* [Entries supplied]
####

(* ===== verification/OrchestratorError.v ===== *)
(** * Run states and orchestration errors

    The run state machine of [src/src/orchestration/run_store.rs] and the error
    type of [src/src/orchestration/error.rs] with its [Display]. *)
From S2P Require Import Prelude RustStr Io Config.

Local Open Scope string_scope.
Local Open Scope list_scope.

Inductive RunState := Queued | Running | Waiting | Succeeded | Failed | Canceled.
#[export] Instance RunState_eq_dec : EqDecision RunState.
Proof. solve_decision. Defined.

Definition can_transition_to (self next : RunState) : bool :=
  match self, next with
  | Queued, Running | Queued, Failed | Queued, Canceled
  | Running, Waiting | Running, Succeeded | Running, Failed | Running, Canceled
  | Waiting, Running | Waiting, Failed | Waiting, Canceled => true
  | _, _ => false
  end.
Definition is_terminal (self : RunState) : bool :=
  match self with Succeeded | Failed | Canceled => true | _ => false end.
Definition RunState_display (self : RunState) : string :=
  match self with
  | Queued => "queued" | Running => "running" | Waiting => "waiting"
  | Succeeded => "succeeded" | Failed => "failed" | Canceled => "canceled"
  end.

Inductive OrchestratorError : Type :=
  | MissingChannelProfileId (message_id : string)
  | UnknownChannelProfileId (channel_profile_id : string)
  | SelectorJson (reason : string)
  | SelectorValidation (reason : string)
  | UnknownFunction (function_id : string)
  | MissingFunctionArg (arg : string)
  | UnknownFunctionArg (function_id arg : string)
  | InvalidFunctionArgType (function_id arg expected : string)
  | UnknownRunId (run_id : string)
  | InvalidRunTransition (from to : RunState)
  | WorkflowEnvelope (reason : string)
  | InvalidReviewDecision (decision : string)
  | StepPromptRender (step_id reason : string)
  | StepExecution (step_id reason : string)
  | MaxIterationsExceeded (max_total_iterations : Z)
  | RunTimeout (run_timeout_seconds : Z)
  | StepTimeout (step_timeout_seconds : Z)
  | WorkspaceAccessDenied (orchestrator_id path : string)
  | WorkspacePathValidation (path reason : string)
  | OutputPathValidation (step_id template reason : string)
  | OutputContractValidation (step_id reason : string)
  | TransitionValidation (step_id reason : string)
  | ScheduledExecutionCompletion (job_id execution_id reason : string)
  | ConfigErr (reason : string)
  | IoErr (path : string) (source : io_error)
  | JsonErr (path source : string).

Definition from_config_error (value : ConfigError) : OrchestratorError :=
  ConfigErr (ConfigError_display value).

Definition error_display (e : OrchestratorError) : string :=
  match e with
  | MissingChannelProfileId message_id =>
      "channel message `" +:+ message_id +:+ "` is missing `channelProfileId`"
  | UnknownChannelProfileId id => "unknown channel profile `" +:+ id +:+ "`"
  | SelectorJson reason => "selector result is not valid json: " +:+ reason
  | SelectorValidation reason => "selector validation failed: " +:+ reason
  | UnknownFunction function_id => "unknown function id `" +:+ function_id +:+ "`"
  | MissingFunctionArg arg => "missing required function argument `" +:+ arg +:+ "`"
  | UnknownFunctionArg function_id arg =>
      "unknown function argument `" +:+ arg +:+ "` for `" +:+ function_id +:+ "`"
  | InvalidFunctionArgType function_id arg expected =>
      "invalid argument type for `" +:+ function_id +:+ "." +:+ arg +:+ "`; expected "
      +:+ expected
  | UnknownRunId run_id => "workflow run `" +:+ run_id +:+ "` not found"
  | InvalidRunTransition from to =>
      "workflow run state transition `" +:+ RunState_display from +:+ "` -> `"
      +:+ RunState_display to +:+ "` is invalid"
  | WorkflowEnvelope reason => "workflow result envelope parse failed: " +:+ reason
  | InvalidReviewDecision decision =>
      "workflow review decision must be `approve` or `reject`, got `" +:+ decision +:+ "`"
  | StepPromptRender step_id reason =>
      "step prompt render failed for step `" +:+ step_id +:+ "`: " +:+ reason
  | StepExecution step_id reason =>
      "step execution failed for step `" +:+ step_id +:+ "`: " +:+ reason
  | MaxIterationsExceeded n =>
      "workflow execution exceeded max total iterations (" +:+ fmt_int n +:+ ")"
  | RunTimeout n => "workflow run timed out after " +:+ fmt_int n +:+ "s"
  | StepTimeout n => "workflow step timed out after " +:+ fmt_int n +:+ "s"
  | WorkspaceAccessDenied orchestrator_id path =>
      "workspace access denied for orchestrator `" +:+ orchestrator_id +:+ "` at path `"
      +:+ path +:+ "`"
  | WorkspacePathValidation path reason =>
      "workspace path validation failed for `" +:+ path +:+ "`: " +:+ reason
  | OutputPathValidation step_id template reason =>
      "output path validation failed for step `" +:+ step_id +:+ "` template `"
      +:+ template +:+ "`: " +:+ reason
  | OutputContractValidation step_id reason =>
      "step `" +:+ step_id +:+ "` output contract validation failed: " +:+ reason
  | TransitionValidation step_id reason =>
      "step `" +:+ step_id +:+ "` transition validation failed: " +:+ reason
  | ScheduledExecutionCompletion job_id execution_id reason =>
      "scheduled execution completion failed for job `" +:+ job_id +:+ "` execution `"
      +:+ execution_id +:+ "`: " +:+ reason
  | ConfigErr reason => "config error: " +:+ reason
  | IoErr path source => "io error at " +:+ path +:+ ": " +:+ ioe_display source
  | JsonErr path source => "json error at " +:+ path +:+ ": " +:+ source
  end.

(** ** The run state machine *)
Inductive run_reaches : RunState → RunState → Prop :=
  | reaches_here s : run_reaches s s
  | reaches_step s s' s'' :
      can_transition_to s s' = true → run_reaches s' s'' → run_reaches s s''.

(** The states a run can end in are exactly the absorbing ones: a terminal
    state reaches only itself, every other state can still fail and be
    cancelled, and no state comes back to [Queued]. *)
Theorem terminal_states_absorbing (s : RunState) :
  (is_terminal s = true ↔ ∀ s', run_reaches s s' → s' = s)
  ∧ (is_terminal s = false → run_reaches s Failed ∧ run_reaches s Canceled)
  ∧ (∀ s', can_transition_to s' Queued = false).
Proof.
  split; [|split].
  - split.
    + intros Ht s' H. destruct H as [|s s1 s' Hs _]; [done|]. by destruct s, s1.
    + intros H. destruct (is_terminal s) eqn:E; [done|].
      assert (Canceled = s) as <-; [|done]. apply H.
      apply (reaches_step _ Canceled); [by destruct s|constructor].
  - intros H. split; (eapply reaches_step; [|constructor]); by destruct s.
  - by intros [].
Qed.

####

* [Task item]
Using the records above, list each line that includes "machine".

* [Response to this exercise]
    The run state machine of [src/src/orchestration/run_store.rs] and the error
(** ** The run state machine *)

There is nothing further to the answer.